(* ===== verification/FeatureLanes.v ===== *)
(** * Features do not depend on the order of the lanes ([hardware_multimodal_features.py])

    The lanes of a capture are checked one by one, against one envelope and for
    distinct threads, and sorted by thread: whatever order the batches arrive
    in, the result is the same. *)

From stdpp Require Import sorting.
From Stdlib Require Import Permutation.
From Stdlib Require SpecFloat.
From S2P Require Import Prelude Batch HardwareDecode HardwareConfig HardwareMultimodal Floats ModelBatch Features.

Section lanes.
Context (log1p : float -> float) (pow : float -> Z -> float) (sum : list float -> float).
Notation featurize := (featurize_hardware_capture log1p pow sum).
Notation step := (lane_step log1p pow sum).

(** A batch that the loop turns into a lane, for the envelope [points]. *)
Record lane_of (points : Z * Z * Z * Z) (b : HardwareMultimodalBatch) (l : lane) : Prop := {
  lo_identity : mb_source b = mb_tid b /\ 0 < mb_tid b /\ mb_cpu b = -1;
  lo_envelope : _validate_envelope (mb_envelope b) = Ok points;
  lo_lane : featurize_lane log1p pow sum b points = Ok l;
}.

Lemma featurize_lane_tid b points l : featurize_lane log1p pow sum b points = Ok l -> la_tid l = mb_tid b.
Proof.
  unfold featurize_lane. intros H. destruct points as [[[p0 p1] p2] p3]. inv_res H.
  destruct v1 as [[[? ?] ?] ?], v0 as [? ?]. inv_res H. destruct v0 as [? ?]. inv_res H. by injection H as <-.
Qed.

(** One step of the loop. *)
Lemma lane_step_Ok envelope seen lanes b s : step (envelope, seen, lanes) b = Ok s <->
  exists points l, lane_of points b l /\ mb_tid b ∉ seen /\ (forall e, envelope = Some e -> points = e) /\
    s = (Some points, mb_tid b :: seen, lanes ++ [l]).
Proof.
  unfold lane_step. split.
  - intros H. inv_res H. bool_prop. injection H as <-. exists v, v0. split_and!; try done.
    intros e He. rewrite He in Hg1. by apply negb_false_iff, bool_decide_eq_true_1 in Hg1.
  - intros (points & l & [(-> & Ht & ->) He Hl] & Hs & Hen & ->).
    rewrite Z.eqb_refl. replace (mb_tid b <=? 0) with false by (symmetry; apply Z.leb_gt; lia). simpl.
    rewrite bool_decide_eq_false_2 by done. rewrite He. simpl.
    destruct envelope as [e|]; simpl; [rewrite (Hen e eq_refl), bool_decide_eq_true_2 by done; simpl; rewrite <- (Hen e eq_refl)|];
      by rewrite Hl.
Qed.

Lemma lanes_spec bs envelope seen acc s : rfold step (envelope, seen, acc) bs = Ok s ->
  exists points ls, Forall2 (lane_of points) bs ls /\ NoDup (mb_tid <$> bs) /\
    (forall b, b ∈ bs -> mb_tid b ∉ seen) /\ (forall e, envelope = Some e -> bs <> [] -> points = e) /\
    s.2 = acc ++ ls.
Proof.
  revert envelope seen acc; induction bs as [|b bs IH]; intros envelope seen acc H.
  { injection H as <-. exists (0, 0, 0, 0), []. split_and!; [by constructor|by apply NoDup_nil| |done|simpl; by rewrite app_nil_r].
    intros b Hb. by apply not_elem_of_nil in Hb. }
  cbn [rfold] in H. apply rbind_Ok in H as (s1 & Hs & H).
  apply lane_step_Ok in Hs as (points & l & Hl & Hseen & Hen & ->).
  destruct (IH _ _ _ H) as (points' & ls & Hf & Hnd & Hd & He & Hs2).
  assert (Hf' : Forall2 (lane_of points) bs ls).
  { destruct bs as [|b' bs]; [by inversion Hf|]. by rewrite <- (He points eq_refl). }
  exists points, (l :: ls). split_and!.
  - by constructor.
  - rewrite fmap_cons. constructor; [|done]. intros (b' & Hb & Hin)%list_elem_of_fmap.
    apply (Hd b' Hin). rewrite <- Hb. left.
  - intros b' [->|Hin]%elem_of_cons; [done|]. specialize (Hd b' Hin). set_solver.
  - intros e Hee _. by apply Hen.
  - by rewrite Hs2, <- app_assoc.
Qed.

Lemma lanes_complete points bs ls envelope seen acc : Forall2 (lane_of points) bs ls ->
  NoDup (mb_tid <$> bs) -> (forall b, b ∈ bs -> mb_tid b ∉ seen) ->
  (envelope = None \/ envelope = Some points) ->
  exists s, rfold step (envelope, seen, acc) bs = Ok s /\ s.2 = acc ++ ls.
Proof.
  intros Hf. revert envelope seen acc; induction Hf as [|b l bs ls Hb Hf IH]; intros envelope seen acc Hnd Hd He.
  { eexists. split; [done|]. by rewrite app_nil_r. }
  apply NoDup_cons in Hnd as [Hn Hnd].
  assert (Hs : step (envelope, seen, acc) b = Ok (Some points, mb_tid b :: seen, acc ++ [l])).
  { apply lane_step_Ok. exists points, l. split_and!; [done|apply Hd; left|naive_solver|done]. }
  cbn [rfold]. rewrite Hs. simpl rbind.
  destruct (IH (Some points) (mb_tid b :: seen) (acc ++ [l])) as (s & H1 & H2); [done| |by right|].
  - intros b' Hb'. apply not_elem_of_cons. split; [|apply Hd; by right].
    intros E. apply Hn. rewrite <- E. by apply list_elem_of_fmap_2.
  - exists s. split; [done|]. by rewrite H2, <- app_assoc.
Qed.

(** Sorting by thread gives one list, when no thread is repeated. *)
Lemma sorted_lanes_unique ls ls' : NoDup (la_tid <$> ls) -> ls ≡ₚ ls' ->
  merge_sort by_tid ls = merge_sort by_tid ls'.
Proof.
  intros Hnd Hp.
  assert (Htr : Transitive by_tid) by (intros a b c; unfold by_tid; lia).
  assert (Hto : Total by_tid) by (intros a b; unfold by_tid; lia).
  apply (StronglySorted_unique_strong by_tid).
  - intros a b Ha Hb H1 H2. rewrite merge_sort_Permutation in Ha, Hb. rewrite <- Hp in Hb.
    assert (la_tid a = la_tid b) as E by (unfold by_tid in *; lia).
    apply list_elem_of_lookup in Ha as (i & Hi), Hb as (j & Hj).
    assert (i = j) as <-; [|congruence].
    eapply (NoDup_lookup (la_tid <$> ls) i j); [done|rewrite list_lookup_fmap, Hi; done|].
    rewrite list_lookup_fmap, Hj. simpl. by rewrite E.
  - by apply StronglySorted_merge_sort.
  - by apply StronglySorted_merge_sort.
  - by rewrite !merge_sort_Permutation.
Qed.

(** Lanes are a set. If featurizing a capture succeeds, it succeeds on the same batches in
    any other order, with the same tensors and the same reports: the features carry no trace
    of the order in which threads were listed. *)
Theorem featurize_order_free (bs bs' : list HardwareMultimodalBatch) (r : HardwareCaptureFeatures)
  (Hr : featurize bs = Ok r) (Hp : bs ≡ₚ bs') : featurize bs' = Ok r.
Proof.
  unfold featurize_hardware_capture in *. inv_res Hr.
  apply lanes_spec in Hv as (points & ls & Hf & Hnd & _ & _ & Hls). simpl in Hls.
  destruct (Permutation_Forall2 Hp Hf) as (ls' & Hpl & Hf').
  destruct (lanes_complete points bs' ls' None [] []) as (s & Hs & Hs2); [done|by rewrite <- Hp|set_solver|by left|].
  assert (Hne : match bs' with [] => true | _ => false end = false).
  { destruct bs'; [|done]. apply Permutation_nil_r in Hp as ->. done. }
  rewrite Hne, Hs. simpl rbind. rewrite Hs2. simpl app.
  assert (Htid : la_tid <$> ls = mb_tid <$> bs).
  { clear -Hf. induction Hf as [|b l bs ls Hb _ IH]; [done|]. rewrite !fmap_cons, IH. f_equal.
    by apply (featurize_lane_tid b points), Hb. }
  rewrite <- (sorted_lanes_unique ls ls') by (try rewrite Htid; done). rewrite <- Hls, Hv0. done.
Qed.
End lanes.

(** A thread with counters only. *)
Definition counter_lane (tid : Z) : HardwareMultimodalBatch :=
  MkMultimodalBatch tid tid (-1) (MkEnvelope "CLOCK_MONOTONIC_RAW" 1 2 5 6)
    [MkStatus "intel_pt" false false false None None; MkStatus "memory_loads" false false false None None;
     MkStatus "counters" true true false (Some 3) (Some 3)] None None
    (Some (MkHardwareCounterBatch tid tid (-1) _COUNTER_SIGNALS (Tensor int64 cpu [3%nat] [30; 20; 10]) 3 3 true false)).

Lemma featurize_order_free_witness :
  exists r, featurize_hardware_capture id (fun x _ => x) (fun _ => zero) [counter_lane 9; counter_lane 7] = Ok r /\
    featurize_hardware_capture id (fun x _ => x) (fun _ => zero) [counter_lane 7; counter_lane 9] = Ok r /\
    lr_tid <$> hf_lanes r = [7; 9].
Proof.
  destruct (featurize_hardware_capture id (fun x _ => x) (fun _ => zero) [counter_lane 9; counter_lane 7])
    as [r|e] eqn:Hr.
  - exists r. split_and!; [reflexivity| |].
    + apply (featurize_order_free id (fun x _ => x) (fun _ => zero) [counter_lane 9; counter_lane 7]
        [counter_lane 7; counter_lane 9] r Hr). apply Permutation_swap.
    + vm_compute in Hr. injection Hr as <-. reflexivity.
  - exfalso. vm_compute in Hr. discriminate.
Defined.
(* ===== verification/FeatureCapture.v ===== *)
(** * What a capture returns can be featurized ([hardware.py], [hardware_multimodal_features.py])

    The composition of the two components: the batches of a successful
    [PerfMultimodalCapture.stop] satisfy the featurizer's identity, envelope,
    status and column checks, so that only what the hardware itself put in the
    samples can make it reject a capture. *)

From stdpp Require Import sorting.
From S2P Require Import Prelude Monad Batch HardwareDecode HardwareConfig HardwareHost HardwareCapture HardwareMultimodal Floats ModelBatch Features FeatureCells.

(** ** Columns *)

Lemma rfold_unit {A} (f : A -> result unit) l : (forall a, a ∈ l -> f a = Ok tt) ->
  rfold (fun _ a => f a) tt l = Ok tt.
Proof.
  induction l as [|a l IH]; intros Hf; [done|]. simpl. rewrite (Hf a) by set_solver. simpl.
  apply IH. set_solver.
Qed.

Lemma validate_expected tid signal es trace :
  _validate_hardware_batch (expected_batch tid signal es trace) signal tid =
    Ok (length (HardwareDecode.samples es)).
Proof.
  unfold _validate_hardware_batch. simpl hb_source. simpl hb_signal.
  rewrite Z.eqb_refl, String.eqb_refl. cbn [negb orb].
  rewrite rfold_unit.
  2:{ intros [name t] Ht. unfold hb_columns in Ht. simpl in Ht. repeat (apply elem_of_cons in Ht as [[= -> ->]|Ht]; [done|]).
      by apply elem_of_nil in Ht. }
  cbn [rbind]. assert (Hn : forall c, c ∈ hb_columns (expected_batch tid signal es trace) ->
    numel c.2 = length (HardwareDecode.samples es)).
  { intros [name t] Ht. unfold hb_columns in Ht. simpl in Ht. repeat (apply elem_of_cons in Ht as [[= -> ->]|Ht]; [unfold numel; simpl; lia|]).
    by apply elem_of_nil in Ht. }
  set (cs := hb_columns (expected_batch tid signal es trace)) in *.
  assert (Hip : numel (hb_ip (expected_batch tid signal es trace)) = length (HardwareDecode.samples es))
    by (apply (Hn ("ip", _)); left).
  change (_validate_cpu_tensor (hb_trace_bytes (expected_batch tid signal es trace))
    (signal +:+ ".trace_bytes") uint8) with (Ok tt : result unit). cbn [rbind]. cbv zeta. rewrite Hip.
  destruct (existsb _ cs) eqn:He; [|done].
  apply existsb_exists in He as (c & Hc%list_elem_of_In & He). by rewrite (Hn c Hc), Nat.eqb_refl in He.
Qed.

(** A PT stream has no samples. *)
Lemma pt_no_samples len es : complete "intel_pt" len es -> HardwareDecode.samples es = [].
Proof.
  intros (_ & Ha & _). induction Ha as [|e es (_ & _ & He) _ IH]; [done|]. by destruct e; [|simpl..].
Qed.

Lemma mapped_trace_bytes m c data a records trace : Forall is_byte a ->
  mapped m c data (Some a) records trace -> Forall is_byte trace.
Proof.
  intros Ha (h & t & o & sz & ah & at' & ao & asz & _ & _ & _ & _ & _ & _ & Hr). by eapply ring_bytes_sub.
Qed.

(** ** One thread *)

Section capture.
Context (m : machine) (c : HardwareMultimodalConfig).
Context (Hmem : forall i, Forall is_byte (m_memory m i)).

Lemma validate_source_Ok b st : st_lost st = false -> st_available st = st_requested st ->
  st_available st = has_payload b (st_signal st) -> status_times b st -> st_signal st ∈ _MODALITIES ->
  (forall cb, mb_counters b = Some cb ->
     0 < cb_time_enabled_ns cb /\ cb_time_running_ns cb = cb_time_enabled_ns cb) ->
  validate_source b (st_signal st) st = Ok tt.
Proof.
  intros Hl Har Hap Ht Hs Hcb. unfold validate_source, actual. rewrite String.eqb_refl, Hl, <- Har. cbn [negb].
  unfold has_payload in Hap. rewrite <- Hap, eqb_reflx, andb_negb_r. cbn [negb].
  destruct st as [signal requested available lost enabled running]. simpl in *. subst requested lost.
  unfold status_times in Ht. simpl in Ht.
  apply elem_of_cons in Hs as [->|Hs]; [|apply elem_of_cons in Hs as [->|Hs]; [|apply list_elem_of_singleton in Hs as ->]];
    simpl in *; subst available.
  - destruct Ht as [-> ->]. destruct (mb_pt b), (mb_counters b); done.
  - destruct (mb_pebs b); simpl in *.
    + destruct Ht as (t & Hpos & -> & ->). rewrite (proj2 (Z.leb_gt t 0)), Z.eqb_refl by lia.
      by destruct (mb_counters b).
    + destruct Ht as [-> ->]. by destruct (mb_counters b).
  - destruct Ht as [-> ->]. destruct (mb_counters b) as [cb|]; [|done]. simpl.
    destruct (Hcb cb eq_refl) as [Hpos ->]. rewrite (proj2 (Z.leb_gt _ 0)), Z.eqb_refl by lia. simpl.
    by rewrite !bool_decide_eq_true_2.
Qed.

Lemma reports_status s b : reports m c s b -> _validate_status b = Ok tt.
Proof.
  intros (_ & _ & _ & [Hsig Hav] & Hst & _ & _ & Hco). unfold _validate_status.
  assert (Hlen : length (mb_status b) = 3%nat) by (by rewrite <- (length_fmap st_signal), Hsig).
  rewrite Hlen. cbn [negb Nat.eqb length _MODALITIES]. rewrite <- Hsig.
  apply rfold_unit. intros [sig st] Hin. apply list_elem_of_lookup in Hin as [i Hi].
  apply lookup_zip_with_Some in Hi as (sig' & st' & [= -> ->] & H1 & H2).
  rewrite list_lookup_fmap, H2 in H1. injection H1 as <-. simpl.
  rewrite Forall_lookup in Hav, Hst. destruct (Hav i st' H2) as [A L], (Hst i st' H2) as (_ & P & T).
  apply validate_source_Ok; try done.
  - rewrite <- Hsig. apply list_elem_of_lookup. exists i. by rewrite list_lookup_fmap, H2.
  - intros cb Hcb. rewrite Hcb in Hco. destruct Hco as (H3 & H4 & _). by split.
Qed.

Lemma complete_pt_features d aux tid hb : complete_batch m c "intel_pt" d aux tid hb ->
  hb_source hb = tid /\ exists features, _pt_features hb = Ok features.
Proof.
  intros (records & trace & es & Hm & _ & Hc & ->). split; [done|].
  assert (Hb : Forall is_byte trace).
  { destruct aux as [a|]; [by eapply mapped_trace_bytes; [apply (Hmem a)|]|].
    destruct Hm as (h & t & o & sz & ah & at' & ao & asz & _ & _ & _ & _ & ->). constructor. }
  unfold _pt_features. rewrite validate_expected, (pt_no_samples _ _ Hc). cbn [rbind length Nat.eqb negb].
  erewrite rmap_total by (intros; by apply pt_segment_Ok). simpl. eauto.
Qed.

Lemma complete_loads d tid hb : complete_batch m c "memory_loads" d None tid hb ->
  exists rows, _validate_hardware_batch hb "memory_loads" tid = Ok rows /\
    numel (hb_ip hb) = rows /\ numel (hb_trace_bytes hb) = 0%nat.
Proof.
  intros (records & trace & es & Hm & _ & _ & ->). rewrite validate_expected.
  destruct Hm as (h & t & o & sz & ah & at' & ao & asz & _ & _ & _ & _ & ->).
  eexists. split_and!; [done|unfold numel; simpl; lia|done].
Qed.

(** A batch that passes every check of the featurizer that does not look into the samples. *)
Definition acceptable_lane (b : HardwareMultimodalBatch) : Prop :=
  mb_source b = mb_tid b /\ mb_cpu b = -1 /\ _validate_status b = Ok tt /\
  (forall hb, mb_pt b = Some hb -> hb_source hb = mb_tid b /\ exists features, _pt_features hb = Ok features) /\
  (forall hb, mb_pebs b = Some hb -> exists rows,
     _validate_hardware_batch hb "memory_loads" (mb_tid b) = Ok rows /\
     numel (hb_ip hb) = rows /\ numel (hb_trace_bytes hb) = 0%nat).

Lemma reports_acceptable s b : reports m c s b -> acceptable_lane b.
Proof.
  intros Hr. pose proof (reports_status s b Hr) as Hs.
  destruct Hr as (H1 & H2 & H3 & _ & _ & Hpt & Hpe & _). unfold acceptable_lane. rewrite H1, H2.
  split_and!; [done|done|done|intros hb Hhb..]; [rewrite Hhb in Hpt|rewrite Hhb in Hpe].
  - destruct Hpt as (d & _ & Hc). by eapply complete_pt_features.
  - destruct Hpe as (d & _ & Hc). by eapply complete_loads.
Qed.

Lemma reports_all ss bs : Forall2 (reports m c) ss bs -> Forall acceptable_lane bs.
Proof. induction 1; constructor; [by eapply reports_acceptable|done]. Qed.
End capture.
━━━━
- [WORK INSTRUCTIONS]
Transcribe verbatim. Cover the lines from the first line of the entries above to the line containing "Notation featurize := (featurize_hardware_capture", inclusive.

- [ANSWER]
(* ===== verification/FeatureLanes.v ===== *)
(** * Features do not depend on the order of the lanes ([hardware_multimodal_features.py])

    The lanes of a capture are checked one by one, against one envelope and for
    distinct threads, and sorted by thread: whatever order the batches arrive
    in, the result is the same. *)

From stdpp Require Import sorting.
From Stdlib Require Import Permutation.
From Stdlib Require SpecFloat.
From S2P Require Import Prelude Batch HardwareDecode HardwareConfig HardwareMultimodal Floats ModelBatch Features.

Section lanes.
Context (log1p : float -> float) (pow : float -> Z -> float) (sum : list float -> float).
Notation featurize := (featurize_hardware_capture log1p pow sum).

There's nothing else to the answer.